Robert F. Kennedy Jr has thrown his hat into the 2024 presidential elections, and is going hammer on thongs on the issues of freedom and liberation from the present tyranny. He has already made some priceless remarks, such as “There is no time in history where the people who were censoring speech were the good guys.” That must rate up there with Lord Acton, that power tends to corrupt; absolute power corrupts absolutely. It is true that only the evil will censor, as they have something to hide, and hide it they do, even in plain sight, as we saw with the lies of the Covid regime, which continues to this day. With absolute power there will not only be complete censorship, but a total reconstruction of what are facts, as Orwell’s 1984 well showed.
“There is no time in history where the people who were censoring speech were the good guys,” Democratic presidential candidate Robert F. Kennedy, Jr. told Breitbart News Sunday host Joel Pollak.
Pollak asked Kennedy about his championing of free speech over big tech censorship. The bestselling author, environmental lawyer, and child health advocate has experienced censorship firsthand. During the COVID-19 pandemic, many of Kennedy’s social media posts questioning the wisdom of the lockdowns were labeled “misinformation.”
In his presidential announcement speech last week, the candidate said, “I’m in a lawsuit involving Amazon for censoring one of my books. They were censoring people who criticized the lockdowns while they were raking in money from the lockdowns.”
“I’m wondering if you can make a pitch to our audience about a common cause that you, running as a Democrat, may have with many conservatives who feel that they’ve been canceled or otherwise censored or marginalized in public discourse,” Pollak asked.
“It’s more than a personal aggrievement. It’s really just a direct assault on our democracy,” Kennedy stated.
Kennedy explained that in crafting the Bill of Rights, America’s Founders “put the right to free expression in the First Amendment because all the other rights depended on it—because the government that has the power to silence its critics has license for any kind of atrocity.”
“They also understood just theoretically that the whole basis for democracy was the free flow of information,” he said, adding that democracy’s advantage over “tyrannical and monarchical” systems of government is that “through the free flow of information, the best policies can triumph in the marketplace of ideas.”
We’re now in this situation where without free speech, democracy just withers and dies. Free speech is the fertilizer; it’s the sunlight; it’s the water for democracy,” he continued. “There is no time in history where the people who were censoring speech were the good guys.
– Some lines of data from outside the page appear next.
Lemma translate_deterministic_witness :
  let input := L "> quote" ++ [NL] in
  let out := L "<blockquote>" ++ [NL] ++ L "<p>quote</p>" ++ [NL]
             ++ L "</blockquote>" ++ [NL] in
  let junk := Token LINE (cbegin_of (L "# junk")) (cend_of (L "# junk")) in
  translate null_token 40 input = Some out
  /\ translate junk 50 input = Some out
  /\ out = out.
Proof.
  cbv zeta.
  assert (H1 : translate null_token 40 (L "> quote" ++ [NL])
               = Some (L "<blockquote>" ++ [NL] ++ L "<p>quote</p>" ++ [NL]
                       ++ L "</blockquote>" ++ [NL]))
    by (vm_compute; reflexivity).
  assert (H2 : translate
                 (Token LINE (cbegin_of (L "# junk")) (cend_of (L "# junk")))
                 50 (L "> quote" ++ [NL])
               = Some (L "<blockquote>" ++ [NL] ++ L "<p>quote</p>" ++ [NL]
                       ++ L "</blockquote>" ++ [NL]))
    by (vm_compute; reflexivity).
  split; [exact H1|]. split; [exact H2|].
  exact (@translate_deterministic _ _ _ _ _ _ _ H1 H2).
Defined.

(** * Further properties of the code *)

(** ** The scanners *)

Lemma scan_of_loop_longest k pr pos n1 n2 :
  (n2 < 0 \/ n1 <= n2) ->
  forall p i,
    str p = str pos -> idx p = idx pos + i -> 0 <= i ->
    (n2 < 0 \/ i <= n2) ->
    exists j,
      fwd_run pr (str pos) (idx p) j
        (if n2 <? 0 then idx p + Z.of_nat k
         else Z.min (idx p + Z.of_nat k) (idx pos + n2))
      /\ scan_of_loop k pr pos p i n1 n2
         = if j - idx pos <? n1 then pos else Iter (str pos) j.
Proof.
  intros Hn. induction k as [|k IH]; intros p i Hs Hp Hi Hn2.
  - exists (idx p). split.
    + split; [destruct (Z.ltb_spec n2 0); lia|]. split; [intros m Hm; lia|].
      left. destruct (Z.ltb_spec n2 0); lia.
    + cbn [scan_of_loop]. replace (idx p - idx pos) with i by lia.
      rewrite <- Hs, iter_eta.
      destruct (Z.ltb_spec n2 0); cbn [orb]; [reflexivity|].
      destruct (Z.ltb_spec i n2); [reflexivity|].
      destruct (Z.ltb_spec i n1); [lia | reflexivity].
  - cbn [scan_of_loop].
    destruct ((n2 <? 0) || (i <? n2)) eqn:E.
    + destruct (pr (deref p)) eqn:Hpr.
      * assert (Hn2' : n2 < 0 \/ i + 1 <= n2)
          by (apply orb_prop in E as [E | E];
              [left; apply Z.ltb_lt in E | right; apply Z.ltb_lt in E]; lia).
        destruct (IH (p +! 1) (i + 1) Hs ltac:(cbn [iadd idx]; lia)
                    ltac:(lia) Hn2') as (j & Hrun & Hres).
        exists j. split; [|exact Hres].
        cbn [iadd str idx] in Hrun. destruct Hrun as (Hb & Hall & Hend).
        replace (idx p + 1 + Z.of_nat k) with (idx p + Z.of_nat (S k))
          in * by lia.
        split; [lia|]. split; [|exact Hend].
        intros m Hm. destruct (Z.eq_dec m (idx p)) as [-> | Hne].
        -- unfold deref in Hpr. rewrite <- Hs. exact Hpr.
        -- apply Hall. lia.
      * exists (idx p). split.
        -- split; [destruct (Z.ltb_spec n2 0); lia|].
           split; [intros m Hm; lia|]. right.
           unfold deref in Hpr. rewrite <- Hs. exact Hpr.
        -- replace (idx p - idx pos) with i by lia.
           rewrite <- Hs, iter_eta. reflexivity.
    + apply orb_false_elim in E as [E1 E2]. apply Z.ltb_ge in E1, E2.
      exists (idx p). split.
      * replace (n2 <? 0) with false by (symmetry; apply Z.ltb_ge; lia).
        split; [lia|]. split; [intros m Hm; lia|]. left. lia.
      * replace (idx p - idx pos) with i by lia.
        rewrite <- Hs, iter_eta.
        destruct (Z.ltb_spec i n1); [lia | reflexivity].
Qed.

(** X1. [scan_of (pos, eos, n1, n2, predicate)] returns the end of the
    longest run of characters that satisfy the predicate from [pos] on,
    cut at [eos] and, when [n2] is not negative, after [n2] characters;
    when that run has fewer than [n1] characters it returns [pos]. *)
Theorem scan_of_longest_run pos eos n1 n2 pr j :
  idx pos <= idx eos -> (n2 < 0 \/ (0 <= n2 /\ n1 <= n2)) ->
  fwd_run pr (str pos) (idx pos) j
    (if n2 <? 0 then idx eos else Z.min (idx eos) (idx pos + n2)) ->
  scan_of_pred pos eos n1 n2 pr
  = if j - idx pos <? n1 then pos else Iter (str pos) j.
Proof.
  intros Hle Hn Hrun. unfold scan_of_pred.
  destruct (@scan_of_loop_longest (dist pos eos) pr pos n1 n2
              ltac:(lia) pos 0 eq_refl ltac:(lia) ltac:(lia) ltac:(lia))
    as (j' & Hrun' & Hres).
  unfold dist in Hrun'. rewrite Z2Nat.id in Hrun' by lia.
  replace (idx pos + (idx eos - idx pos)) with (idx eos) in Hrun' by lia.
  rewrite Hres, (fwd_run_unique Hrun' Hrun). reflexivity.
Qed.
They’re always the bad guys because, of course, that is the first and last step of totalitarianism: silencing critics.”
Pollak noted that Breitbart News founder Andrew Breitbart “used to say we always need more voices, not fewer voices. The answer to speech you don’t agree with is more speech, not less speech.”
Kennedy argued that “misinformation” and even “lies” are still Constitutionally protected speech. “There are certain kinds of speech that are not protected. But, you know, those things are.”
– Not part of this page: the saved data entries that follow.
(** * tsh: a tiny shell with job control (src/tsh_tested.c)

    A shallow embedding of the job-control core of the shell: the job
    table and its helper routines, the three signal handlers, the
    foreground waiter, the [fg]/[bg] builtins and the spawn path of
    [eval].

    Conventions of the embedding.
    - C [int] and [pid_t] values are [Z].  The program only compares,
      copies and negates them; the one value that is cut to the 32 bits
      of an [int] is the number read by [atoi].
    - The global array [jobs[MAXJOBS]] is a [list job_t]; a pointer
      [struct job_t *] into it is an index ([option nat], [None] for
      NULL).
    - Everything the shell does to the outside world (printing, the
      system calls [kill], [fork], [waitpid], [sigprocmask]) is
      appended to a log of events kept in the shell state.
    - What the outside world answers (return values of system calls,
      which signals arrive and when) is passed in as explicit arguments.
      Handlers run at three kinds of places: between two command lines,
      as [eval] unblocks SIGCHLD, and while the shell sleeps in
      [sigsuspend].  The waiter is also given as a machine with one step
      per statement, where a handler may run between any two of them.
      A handler that runs at another place, such as inside [do_bgfg]
      between the lookup of the job and the store of its state, is
      outside the schedules described here.
    - [eval] takes the vector filled in by [parseline] as an argument;
      [parseline] itself is modelled on its own and composed with [eval]
      in [eval_cmdline]. *)

From Stdlib Require Import ZArith String Ascii DecimalString Lia.
From stdpp Require Import base tactics option list relations.

Open Scope string_scope.
Open Scope list_scope.
Open Scope Z_scope.

(** ** Manifest constants *)

Definition MAXJOBS : nat := 16.

Definition UNDEF : Z := 0.
Definition FG : Z := 1.
Definition BG : Z := 2.
Definition ST : Z := 3.

(** Signal numbers of <signal.h> (Linux values); the program itself only
    spells out the errno value 10 (ECHILD). *)
Definition SIGINT : Z := 2.
Definition SIGQUIT : Z := 3.
Definition SIGUSR1 : Z := 10.
Definition SIGCHLD : Z := 17.
Definition SIGCONT : Z := 18.
Definition SIGTSTP : Z := 20.

(** ** Text helpers: the [%d] conversion of printf and libc's [atoi] *)

Definition NL : string := String "010"%char EmptyString.

Definition dec (z : Z) : string := NilZero.string_of_int (Z.to_int z).

Fixpoint cat (l : list string) : string :=
  match l with
  | [] => EmptyString
  | s :: l' => String.append s (cat l')
  end.

Definition is_space (c : ascii) : bool :=
  let n := nat_of_ascii c in
  ((n =? 32) || ((9 <=? n) && (n <=? 13)))%nat.

Definition digit_of (c : ascii) : option Z :=
  let n := Z.of_nat (nat_of_ascii c) in
  if (48 <=? n) && (n <=? 57) then Some (n - 48) else None.

Fixpoint skip_spaces (s : string) : string :=
  match s with
  | String c s' => if is_space c then skip_spaces s' else s
  | EmptyString => s
  end.

Fixpoint digits (acc : Z) (s : string) : Z :=
  match s with
  | String c s' =>
      match digit_of c with
      | Some d => digits (10 * acc + d) s'
      | None => acc
      end
  | EmptyString => acc
  end.

(** A value kept within the range of a 64-bit [long], as [strtol] does
    on overflow (LONG_MIN, LONG_MAX). *)
Definition to_long (z : Z) : Z := Z.max (- 2 ^ 63) (Z.min z (2 ^ 63 - 1)).

(** The conversion of a [long] to the 32-bit [int]: the low 32 bits, in
    two's complement. *)
Definition to_int (z : Z) : Z := (z + 2 ^ 31) mod 2 ^ 32 - 2 ^ 31.

(** [strtol(s, NULL, 10)]: leading white space, an optional sign, then
    the longest run of decimal digits; 0 when there is none. *)
Definition strtol (s : string) : Z :=
  to_long
    match skip_spaces s with
    | String "-"%char s' => - digits 0 s'
    | String "+"%char s' => digits 0 s'
    | s' => digits 0 s'
    end.

(** [atoi].  The C library computes [(int) strtol(s, NULL, 10)]; the
    program stores the result in an [int], so a number that does not fit
    32 bits comes back cut to them. *)
Definition atoi (s : string) : Z := to_int (strtol s).

(** ** The job table *)

Record job_t := Job {
  pid : Z;          (* job PID *)
  jid : Z;          (* job ID [1, 2, ...] *)
  state : Z;        (* UNDEF, FG, BG, or ST *)
  cmdline : string  (* command line *)
}.

Definition set_state (st : Z) (j : job_t) : job_t :=
  {| pid := pid j; jid := jid j; state := st; cmdline := cmdline j |}.

(** clearjob - Clear the entries in a job struct *)
Definition clearjob (job : job_t) : job_t :=
  {| pid := 0; jid := 0; state := UNDEF; cmdline := EmptyString |}.

(** initjobs - Initialize the job list *)
Definition initjobs (jobs : list job_t) : list job_t := map clearjob jobs.
(** C10, amended.  For every list of records and every integer
    [batch_size], with B = max(1, batch_size): the slices objs[0:B],
    objs[B:2B], ..., ceil(len(objs)/B) of them, are not empty, at most B
    long, and concatenate to the list of records itself.  In every run the
    loop ends, and it has sent the provider one request per slice for the
    first slices in order, each with the texts of that slice's records (a
    record's "text", else its "content", else ''), and the index at most
    one upload per requested slice, of documents built from records of
    that slice in order: nothing is embedded or uploaded twice.  A run
    that ends without an exception has gone through all the slices.  In a
    run in which the provider keeps its contract, the index accepts the
    uploads and the builder raises on no record, the loop ends without an
    exception, each slice is embedded once and uploaded once, in order,
    and the documents uploaded are the ones built from the records, one
    each, in input order. *)
Theorem batches_cover_records_once
        (emb_dim batch_size : Z) (objs : list pydict) (w : world) :
  let B := Z.max 1 batch_size in
  let n := Z.to_nat ((len objs + B - 1) / B) in
  let slices :=
    map (fun k => slice objs (Z.of_nat k * B) (Z.of_nat k * B + B)) (seq 0 n) in
  let text_of := fun o : pydict =>
    if truthy (get o (lit "text")) then py_str (get o (lit "text"))
    else if truthy (get o (lit "content")) then py_str (get o (lit "content"))
    else [] in
  (concat slices = objs /\ Forall (fun b => b <> [] /\ len b <= B) slices)
  /\ (exists w' r m docss,
        main_loop emb_dim batch_size objs w = (w', r)
        /\ (length docss <= m <= n)%nat
        /\ embed_requests (trace w')
           = embed_requests (trace w) ++ map (map text_of) (firstn m slices)
        /\ upload_requests (trace w')
           = upload_requests (trace w) ++ map (map upload_action) docss
        /\ Forall2 (fun b docs => Forall2 built_from (firstn (length docs) b) docs)
                   (firstn (length docss) slices) docss
        /\ (r = Ok tt -> m = n /\ length docss = n))
  /\ (provider_in_contract emb_dim -> index_accepts -> Forall buildable objs ->
      exists w' docss,
        main_loop emb_dim batch_size objs w = (w', Ok tt)
        /\ embed_requests (trace w')
           = embed_requests (trace w) ++ map (map text_of) slices
        /\ upload_requests (trace w')
           = upload_requests (trace w) ++ map (map upload_action) docss
        /\ Forall2 (Forall2 built_from) slices docss
        /\ Forall2 built_from objs (concat docss)).
Proof.
  intros B n slices text_of. assert (HB : 0 < B) by (unfold B; lia).
  pose proof (batches_partition objs B HB) as (P1 & P2 & _).
  assert (St : py_range 0 (len objs) B = map (fun k => Z.of_nat k * B) (seq 0 n))
    by (apply py_range_from_zero; exact HB).
  assert (Sl : batches objs B = slices).
  { unfold batches, slices. rewrite St, map_map. reflexivity. }
  rewrite Sl in P1, P2.
  assert (Rq : forall l : list nat,
             map (fun start => map input_text (slice objs start (start + B)))
                 (map (fun k => Z.of_nat k * B) l)
             = map (map text_of)
                   (map (fun k => slice objs (Z.of_nat k * B) (Z.of_nat k * B + B)) l)).
  { intros l. rewrite !map_map. apply map_ext; intros k.
    apply map_ext; intros o. apply input_text_cases. }
  split; [split; assumption|]. split.
  - unfold main_loop. fold B. rewrite St.
    unfold pbind at 1. unfold print at 1. cbv beta iota. unfold pbind at 1.
    match goal with |- context [for_each ?starts ?body ?w1] =>
      destruct (for_each starts body w1) as [w2 r0] eqn:E
    end.
    destruct (for_each_run emb_dim objs B (len objs) _ _ _ _ E)
      as (m & docss & L & T & U & F & K).
    cbn [trace] in T, U.
    rewrite embed_requests_app in T. rewrite upload_requests_app in U.
    simpl in T, U. rewrite app_nil_r in T, U.
    rewrite length_map, length_seq in L, K.
    rewrite <- firstn_map, Rq in T. fold slices in T. rewrite firstn_map in T.
    assert (F' : Forall2 (fun b docs => Forall2 built_from (firstn (length docs) b) docs)
                         (firstn (length docss) slices) docss).
    { unfold slices. rewrite firstn_map. rewrite firstn_map in F.
      apply (Forall2_map_left
               (fun b docs => Forall2 built_from (firstn (length docs) b) docs)
               (fun k => slice objs (Z.of_nat k * B) (Z.of_nat k * B + B))).
      apply Forall2_map_left_inv in F. exact F. }
    destruct r0 as [[]|e].
    + unfold print. eexists; exists (Ok tt), m, docss.
      split; [reflexivity|]. cbn [trace].
      rewrite embed_requests_app, upload_requests_app; simpl.
      rewrite !app_nil_r. auto.
    + exists w2, (Raise e), m, docss. auto 10.
  - intros HP HI Hb. unfold main_loop. fold B. rewrite St.
    unfold pbind at 1. unfold print at 1. cbv beta iota. unfold pbind at 1.
    match goal with |- context [for_each ?starts _ ?w1] =>
      destruct (for_each_ok emb_dim objs B (len objs) starts w1 HP HI)
        as (w2 & docss & E & T & U & F)
    end.
    { apply Forall_forall; intros start _. apply Forall_forall; intros o Ho.
      rewrite Forall_forall in Hb. apply Hb. eapply In_slice; exact Ho. }
    rewrite E. unfold print.
    cbn [trace] in T, U.
    rewrite embed_requests_app in T. rewrite upload_requests_app in U.
    simpl in T, U. rewrite app_nil_r in T, U. rewrite Rq in T. fold slices in T.
    assert (F' : Forall2 (Forall2 built_from) slices docss).
    { unfold slices.
      apply (Forall2_map_left (Forall2 built_from)
               (fun k => slice objs (Z.of_nat k * B) (Z.of_nat k * B + B))).
      apply Forall2_map_left_inv in F. exact F. }
    eexists; exists docss; split; [reflexivity|]. cbn [trace].
    rewrite embed_requests_app, upload_requests_app; simpl.
    rewrite !app_nil_r. repeat split; auto.
    rewrite <- P1 at 1. apply Forall2_concat; exact F'.
Qed.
“What we really ought to be looking at is why? What is the cause of this blizzard and tsunami of misinformation that everybody is worried about?” Kennedy asked. “And if you look at why this is happening, it’s clear that it’s happening because people don’t trust the government anymore, and they don’t trust it because the government lies, and the media lies.”
“Twenty-two percent of Americans now trust the government, and about 22 percent trust media. That’s the lowest level in our history,” he said. “And the reason they don’t—there’s a very good reason—is that the government and the media, the mainstream media, the corporate-owned media, they are now lying just as a matter of course. And because of that, people are looking for other sources of information. And when those other sources challenge government orthodoxies, the government’s response is to censor them or to label them as misinformation and say that they’re dangerous.”
“And so now you’ve got this terror, particularly on the left, that misinformation is somehow going to destroy our democracy,” he added. “And it’s kind of a bait and switch because the real threat to our democracy is that our government is lying to us. And people don’t trust the institutions of our democracy anymore and with very good reason.”
In his announcement speech, Kennedy explained that his father, Robert F. Kennedy, Sr., predicated his famous and tragically shortened 1968 presidential campaign on the belief that he could unite Americans from diverse backgrounds by telling them the truth.
“Every nation, every individual has a darker side and a lighter side,” Kennedy told Pollak. “The easiest thing for political leaders to do is to appeal to those darker instincts—the greed, the anger, the fear, the bigotry. But people are able to hear a different message if they’re spoken to honestly. And my father did that, and he was ruthlessly honest, and it allowed people—even people who did not agree with him on all the issues—it allowed them to take the risk of seeing themselves transcending their own narrow self-interests and their fear-driven lies and seeing themselves as part of a larger community, as part of this noble experiment that we have in this country of being in self-governance [and] of being the world’s exemplary democracy, and summoning people to find the hero in themselves and really feel like we are part of something bigger than ourselves.”